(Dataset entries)
(** * core/commands/ls.go: the [ls] command, its driver and its tabular renderer

    A shallow embedding of [LsCmd.Run], [LsCmd.PostRun], the text encoder and
    [tabularOutput], followed by the properties of the listing engine.

    Conventions.
    - Go strings are byte strings: [string] (a list of 8-bit [ascii]).
    - [uint64] sizes are [N]; the [int32] type codes are [Z].
    - A Go [error] is represented by its message; [nil] is [None].
    - The request's option table is a finite map from option names to
      values; [v, _ := req.Options[name].(bool)] reads [false] when the
      option is absent.
    - The traversal goroutine and its two channels are represented by what
      the consumer loop observes: the entries received from [results], in
      order, followed by the value received from [lsErr]. *)

From Stdlib Require Import ZArith NArith Ascii String DecimalString Lia.
From stdpp Require Import base option list strings gmap sorting.

Local Open Scope Z_scope.

(** ** Go values used by the command *)

(** A Go [error] value, by its message. *)
Abbreviation Err := string (only parsing).
(** [cid.Cid], opaque to this file. *)
Abbreviation Cid := string (only parsing).
(** [path.Path], opaque to this file. *)
Abbreviation Path := string (only parsing).
(** [os.FileMode] (a [uint32]). *)
Abbreviation FileMode := N (only parsing).
(** [time.Time], as an instant. *)
Abbreviation Time := Z (only parsing).

(** The constants of [unixfs_pb.Data_DataType] (re-exported by [unixfs]). *)
Module unixfs.
Definition TRaw : Z := 0.
Definition TDirectory : Z := 1.
Definition TFile : Z := 2.
Definition TMetadata : Z := 3.
Definition TSymlink : Z := 4.
Definition THAMTShard : Z := 5.
End unixfs.

(** [iface.DirEntry]: what the traversal sends on the [results] channel. *)
Module DirEntry.
Record t := mk {
  Name : string;
  Cid_ : Cid;
  Size : N;
  Type_ : Z;
  Target : string;
  Mode : FileMode;
  ModTime : Time
}.
End DirEntry.

(** [LsLink] contains printable data for a single ipld link in ls output. *)
Module LsLink.
Record t := mk {
  Name : string;
  Hash : string;
  Size : N;
  Type_ : Z;
  Target : string;
  Mode : FileMode;
  ModTime : Time
}.
End LsLink.

(** [LsObject] is an element of [LsOutput]; all or part of a directory. *)
Module LsObject.
Record t := mk {
  Hash : string;
  Links : list LsLink.t
}.
(** The zero value, as in the slots of [make([]LsObject, n)]. *)
Definition zero : t := {| Hash := ""; Links := [] |}.
End LsObject.

(** [LsOutput] is a set of printable data for directories. *)
Module LsOutput.
Record t := mk {
  Objects : list LsObject.t
}.
End LsOutput.

Definition lsHeadersOptionNameTime : string := "headers".
Definition lsResolveTypeOptionName : string := "resolve-type".
Definition lsSizeOptionName : string := "size".
Definition lsStreamOptionName : string := "stream".

(** [cmds.Request], as far as the command reads it. *)
Record Request := {
  Arguments : list string;
  Options : gmap string bool
}.

(** [v, _ := req.Options[name].(bool)] *)
Definition boolOption (req : Request) (name : string) : bool :=
  default false (Options req !! name).

(** ** Go string literals and the fragment of [fmt] the renderer uses *)

Definition TAB : ascii := ascii_of_nat 9.
Definition NL : ascii := ascii_of_nat 10.

(** The value of an interpreted Go string literal: [\t], [\n] and [\\] are
    the escapes that occur in this file. *)
Fixpoint lit (s : string) : string :=
  match s with
  | EmptyString => EmptyString
  | String "\" (String c r) =>
      if Ascii.eqb c "t" then String TAB (lit r)
      else if Ascii.eqb c "n" then String NL (lit r)
      else if Ascii.eqb c "\" then String "\" (lit r)
      else String "\" (String c (lit r))
  | String c r => String c (lit r)
  end.

(** An operand of [Fprintf]. *)
Inductive arg :=
| AString (s : string)
| AUint64 (n : N).

(** [%v] of a [uint64]: its decimal digits. *)
Definition decimal (n : N) : string := NilZero.string_of_uint (N.to_uint n).

(** The text a verb prints for an operand; [None] where [fmt] would print a
    bad-verb marker. *)
Definition printArg (verb : ascii) (a : arg) : option string :=
  match a with
  | AString s =>
      if Ascii.eqb verb "s" || Ascii.eqb verb "v" then Some s else None
  | AUint64 n =>
      if Ascii.eqb verb "v" || Ascii.eqb verb "d" then Some (decimal n) else None
  end.

Definition digitOf (c : ascii) : option nat :=
  let n := nat_of_ascii c in
  if (48 <=? n)%nat && (n <=? 57)%nat then Some (n - 48)%nat else None.

(** Where [doPrintf] is inside a format. *)
Inductive pstate :=
| PText                 (* copying literal text *)
| PVerb                 (* after the percent sign, before the verb *)
| PIndex (n : nat)      (* inside [n...] *)
| PIndexed.             (* after the closing bracket, before the verb *)

(** [fmt]'s [doPrintf], for formats made of literal text, [%%], and the
    verbs [%s], [%v], [%d] with an optional explicit argument index
    [%[n]s].  [argNum] is the next operand to print and [reordered] records
    that an explicit index was used.  The result is [None] for every
    format or operand on which [fmt] prints an error marker (a bad index,
    a missing or extra operand, a verb that does not fit) and for
    directives outside this fragment. *)
Fixpoint doPrintf (format : string) (st : pstate) (argNum : nat)
    (reordered : bool) (a : list arg) : option string :=
  match format with
  | EmptyString =>
      match st with
      | PText =>
          if negb reordered && (argNum <? length a)%nat then None else Some EmptyString
      | _ => None
      end
  | String c rest =>
      match st with
      | PText =>
          if Ascii.eqb c "%" then doPrintf rest PVerb argNum reordered a
          else String c <$> doPrintf rest PText argNum reordered a
      | PVerb =>
          if Ascii.eqb c "%" then String c <$> doPrintf rest PText argNum reordered a
          else if Ascii.eqb c "[" then doPrintf rest (PIndex 0) argNum true a
          else
            x ← a !! argNum;
            s ← printArg c x;
            (String.append s) <$> doPrintf rest PText (S argNum) reordered a
      | PIndex n =>
          if Ascii.eqb c "]" then
            if (1 <=? n)%nat && (n <=? length a)%nat
            then doPrintf rest PIndexed (n - 1) reordered a
            else None
          else
            d ← digitOf c;
            doPrintf rest (PIndex (10 * n + d)) argNum reordered a
      | PIndexed =>
          x ← a !! argNum;
          s ← printArg c x;
          (String.append s) <$> doPrintf rest PText (S argNum) reordered a
      end
  end.
(** X9. The report of a batch run is true to what it did: the number of
    chases it reports sent lies between 0 and the number of candidates,
    which is at most the number of invoices, and is exactly the number of
    rows the run added to the chase log. *)
Theorem batch_report_matches_log e s :
  exists b s',
    processOverdueChasing e s = (Returned b, s')
    /\ 0 <= sent b <= totalCandidates b
    /\ totalCandidates b <= Z.of_nat (length (invoices s))
    /\ Z.of_nat (length (chase_emails s'))
       = Z.of_nat (length (chase_emails s)) + sent b.
Proof.
  unfold processOverdueChasing. rewrite chase_loop_trace.
  eexists _, _. split; [reflexivity|]. cbn [sent totalCandidates].
  pose proof (List.filter_length_le is_sent
                (fst (batch_trace e (getAppConfigMap s)
                        (selectCandidateInvoices e s) s))) as Hle.
  rewrite batch_trace_length in Hle.
  pose proof (candidates_length e s).
  rewrite batch_trace_log. lia.
Qed.

(** *** Batch runs *)

Lemma selectCandidateInvoices_eq e s :
  selectCandidateInvoices e s
  = map as_candidate (List.filter (is_candidate e) (invoices s)).
Proof. reflexivity. Qed.

Lemma batch_trace_results e configMap candidates s :
  fst (batch_trace e configMap candidates s)
  = map (fun invoice =>
           result_of (outcome_of e invoice configMap None no_options))
        candidates.
Proof.
  revert s. induction candidates as [|invoice rest IH]; intros s;
    [reflexivity|].
  cbn [batch_trace fst map]. by rewrite IH, maybeSendChase_effects.
Qed.

Lemma batch_trace_sent_count e configMap candidates s :
  length (List.filter is_sent (fst (batch_trace e configMap candidates s)))
  = length (List.filter (batch_sends e configMap) candidates).
Proof.
  rewrite batch_trace_results.
  induction candidates as [|invoice rest IH]; [reflexivity|].
  cbn [map List.filter]. unfold batch_sends at 1.
  destruct (is_sent _); cbn [length]; by rewrite IH.
Qed.

(** A batch whose candidates all fail to send leaves both tables alone. *)
Lemma batch_trace_quiet e configMap candidates s :
  Forall (fun invoice => batch_sends e configMap invoice = false) candidates ->
  invoices (snd (batch_trace e configMap candidates s)) = invoices s
  /\ chase_emails (snd (batch_trace e configMap candidates s)) = chase_emails s.
Proof.
  revert s. induction candidates as [|invoice rest IH]; intros s Hall;
    [by split|].
  apply Forall_cons in Hall as [Hq Hall]. cbn [batch_trace snd].
  destruct (IH (snd (maybeSendChase e invoice configMap None no_options s)) Hall)
    as [-> ->].
  unfold batch_sends in Hq. rewrite maybeSendChase_outcome.
  destruct (outcome_of _ _ _ _ _); cbn in Hq |- *; auto; discriminate.
Qed.

Lemma just_chased_as_candidate_quiet e configMap r :
  just_chased e r -> batch_sends e configMap (as_candidate r) = false.
Proof.
  intros (Hlast & n & Hd & Hn). unfold batch_sends, outcome_of.
  assert (eligible e (as_candidate r) configMap no_options = false) as ->;
    [|reflexivity].
  unfold eligible.
  rewrite (computeDaysOverdue_cached e (as_candidate r) n Hd); [|lia].
  destruct (getIntervalHoursForOverdueDays (JS.Int n)) as [H|] eqn:HH;
    [|reflexivity].
  destruct (interval_tier _ _ HH) as (_ & _ & _ & Htier).
  assert (interval_gate e (as_candidate r) no_options H = true) as ->.
  { unfold interval_gate. cbn [as_candidate last_chase_date no_options
                               bypassInterval negb andb].
    rewrite Hlast. by apply just_chased_not_elapsed. }
  cbn [negb]. by rewrite andb_false_r.
Qed.

Lemma sent_candidate_days e configMap invoice :
  batch_sends e configMap invoice = true ->
  exists n, computeDaysOverdue e invoice = JS.Int n /\ 5 <= n.
Proof.
  unfold batch_sends, outcome_of.
  destruct (eligible e invoice configMap no_options) eqn:Hel; [|discriminate].
  intros _. unfold eligible in Hel.
  destruct (getIntervalHoursForOverdueDays (computeDaysOverdue e invoice))
    as [H|] eqn:HH; [|discriminate].
  destruct (interval_tier _ _ HH) as (n & Hn & Hge & _). eauto.
Qed.
Lemma ramp_loop_returns (n : nat) :
  forall (i : nat) (model : t pyfloat),
    same_parameters model __init__ ->
    (v model = py_lit 5 /\ w_e model = py_lit 100) \/
    (kind_of (v model) = NpScalar /\ kind_of (w_e model) = NpScalar) ->
    exists model' rows,
      ramp_loop n i model = (model', Ok rows) /\
      length rows = n /\ same_parameters model' __init__.
Proof.
  induction n as [|n IH]; intros i model Hp Hs; cbn [ramp_loop].
  - exists model, []; split; [reflexivity | split; [reflexivity | exact Hp]].
  - destruct (throttle_at_returns (t_data i)) as [th ->].
    destruct (angle_returns (x model)) as [al ->].
    cbv zeta.
    pose proof (step_returns _ model (np_item th) (np_item al) Hp Hs) as Hret.
    destruct (step_snd_Ok _ _ _ _ Hret) as [l E].
    destruct (step_leaves_numpy _ _ _ _ _ _ E) as (_ & Hkv & _ & Hkw & _).
    pose proof (step_parameters model (np_item th) (np_item al)) as Hp1.
    destruct (step model (np_item th) (np_item al)) as [model1 r1];
      cbn [fst snd] in *; subst r1.
    assert (Hp' : same_parameters model1 __init__).
    { eapply same_parameters_trans; [|exact Hp].
      apply same_parameters_sym; exact Hp1. }
    destruct (IH (S i) model1 Hp' (or_intror (conj Hkv Hkw)))
      as (model' & rows & -> & Hlen & Hp'').
    eexists; eexists; split; [reflexivity|].
    split; [cbn; lia | exact Hp''].
Qed.

(** X14. The ramp cell runs to its end for every number of iterations and
    whatever the C library returns for the sine and the arctangent: from
    any object with the parameters of [__init__] it raises nothing, records
    one row per iteration and leaves the parameters as they were. *)
Theorem ramp_cell_completes (n : nat) (model : t pyfloat) :
  same_parameters model __init__ ->
  exists model' rows,
    ramp_cell n model = (model', Ok rows) /\
    length rows = n /\ same_parameters model' __init__.
Proof.
  intros Hp; unfold ramp_cell; apply ramp_loop_returns.
  - eapply same_parameters_trans; [|exact Hp].
    apply same_parameters_sym, reset_parameters.
  - left; split; reflexivity.
Qed.

End Binary64Further.

(** ** The further properties at concrete states *)


Lemma drive_records_witness :
  let num := pyfloat_num libm_absent in
  exists model' v_data,
    drive 3 __init__ (py_lit 0.4) (py_lit 0) = (model', Ok v_data) /\
    length v_data = 3%nat /\
    model' = steps __init__ (repeat (py_lit 0.4, py_lit 0) 3).
Proof.
  intros num; cbv zeta.
  eassert (E : @drive pyfloat num 3 __init__
                 (py_lit 0.4) (py_lit 0) = (_, Ok _))
    by (vm_compute; reflexivity).
  eexists; eexists; split; [exact E|].
  destruct (drive_records _ _ _ _ _ _ E) as (Hlen & Hm & _).
  split; assumption.
Defined.

Lemma throttle_acts_next_call_witness :
  let num := pyfloat_num libm_absent in
  exists s1 s2 l1 l2,
    step_locals __init__ (py_lit 0.4) (py_lit 0) = (s1, Ok l1) /\
    step_locals __init__ (py_lit 0) (py_lit 0) = (s2, Ok l2) /\
    a s1 = a s2 /\ v s1 = v s2 /\ x s1 = x s2.
Proof.
  intros num; cbv zeta.
  eassert (E1 : @step_locals pyfloat num __init__
                  (py_lit 0.4) (py_lit 0) = (_, Ok _))
    by (vm_compute; reflexivity).
  eassert (E2 : @step_locals pyfloat num __init__
                  (py_lit 0) (py_lit 0) = (_, Ok _))
    by (vm_compute; reflexivity).
  do 4 eexists; split; [exact E1|]; split; [exact E2|].
  destruct (throttle_acts_next_call _ _ _ _ _ _ _ _ E1 E2)
    as (_ & _ & _ & Ha & Hv & Hx).
  repeat split; assumption.
Defined.

Lemma tire_force_regimes_witness :
  let self := @__init__ R R_num in
  (0 < v self)%R /\ J_e self <> 0%R /\ m self <> 0%R /\
  exists self' l,
    step_locals self (py_lit 0.4) (py_lit 0) = (self', Ok l) /\
    (GR self * w_e self * r_e self <= 0 \/
     2 * v self <= GR self * w_e self * r_e self -> F_x l = F_max self)%R.
Proof.
  cbv zeta.
  assert (Hv : (0 < v (@__init__ R R_num))%R) by (cbn; unfold Q2R; cbn; lra).
  assert (HJ : J_e (@__init__ R R_num) <> 0%R) by (cbn; unfold Q2R; cbn; lra).
  assert (Hm : m (@__init__ R R_num) <> 0%R) by (cbn; unfold Q2R; cbn; lra).
  repeat (split; [assumption|]).
  destruct (tire_force_regimes __init__ (py_lit 0.4) (py_lit 0) Hv HJ Hm)
    as (self' & l & E & _ & _ & Hsat).
  exists self', l; split; assumption.
Defined.

Lemma step_acceleration_bounds_witness :
  let self := @__init__ R R_num in
  same_parameters self __init__ /\ (0 < v self)%R /\ (0 <= sin (py_lit 0))%R /\
  exists self' l,
    step_locals self (py_lit 0.4) (py_lit 0) = (self', Ok l) /\
    (a self' <= 5)%R /\ (v self' <= v self + 0.05)%R.
Proof.
  cbv zeta.
  assert (Hp : same_parameters (@__init__ R R_num) __init__)
    by apply same_parameters_refl.
  assert (Hv : (0 < v (@__init__ R R_num))%R) by (cbn; unfold Q2R; cbn; lra).
  assert (Hs : (0 <= sin (@py_lit R R_num 0))%R)
    by (cbn; rewrite Q2R_0, sin_0; lra).
  repeat (split; [assumption|]).
  destruct (step_acceleration_bounds __init__ (py_lit 0.4) (py_lit 0) Hp Hv Hs)
    as (self' & l & E & _ & _ & [_ Ha] & Hv').
  exists self', l; repeat split; assumption.
Defined.

Lemma step_balance_witness :
  let self := @__init__ R R_num in
  v self <> 0%R /\ J_e self <> 0%R /\ m self <> 0%R /\
  sample_time self <> 0%R /\
  exists self' l,
    step_locals self (py_lit 0.4) (py_lit 0) = (self', Ok l) /\
    (v self' = v self <-> F_x l = F_load l).
Proof.
  cbv zeta.
  assert (Hv : v (@__init__ R R_num) <> 0%R) by (cbn; unfold Q2R; cbn; lra).
  assert (HJ : J_e (@__init__ R R_num) <> 0%R) by (cbn; unfold Q2R; cbn; lra).
  assert (Hm : m (@__init__ R R_num) <> 0%R) by (cbn; unfold Q2R; cbn; lra).
  assert (Hdt : sample_time (@__init__ R R_num) <> 0%R)
    by (cbn; unfold Q2R; cbn; lra).
  repeat (split; [assumption|]).
  destruct (step_balance __init__ (py_lit 0.4) (py_lit 0) Hv HJ Hm Hdt)
    as (self' & l & E & Hbal & _).
  exists self', l; split; assumption.
Defined.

→ **Task objective**
Would you retype the lines above from the one with "- destruct (throttle_at_returns" down to the one with "any object with", word for word, both ends included and no other lines?

→ **Written response**
  - destruct (throttle_at_returns (t_data i)) as [th ->].
    destruct (angle_returns (x model)) as [al ->].
    cbv zeta.
    pose proof (step_returns _ model (np_item th) (np_item al) Hp Hs) as Hret.
    destruct (step_snd_Ok _ _ _ _ Hret) as [l E].
    destruct (step_leaves_numpy _ _ _ _ _ _ E) as (_ & Hkv & _ & Hkw & _).
    pose proof (step_parameters model (np_item th) (np_item al)) as Hp1.
    destruct (step model (np_item th) (np_item al)) as [model1 r1];
      cbn [fst snd] in *; subst r1.
    assert (Hp' : same_parameters model1 __init__).
    { eapply same_parameters_trans; [|exact Hp].
      apply same_parameters_sym; exact Hp1. }
    destruct (IH (S i) model1 Hp' (or_intror (conj Hkv Hkw)))
      as (model' & rows & -> & Hlen & Hp'').
    eexists; eexists; split; [reflexivity|].
    split; [cbn; lia | exact Hp''].
Qed.

(** X14. The ramp cell runs to its end for every number of iterations and
    whatever the C library returns for the sine and the arctangent: from
    any object with the parameters of [__init__] it raises nothing, records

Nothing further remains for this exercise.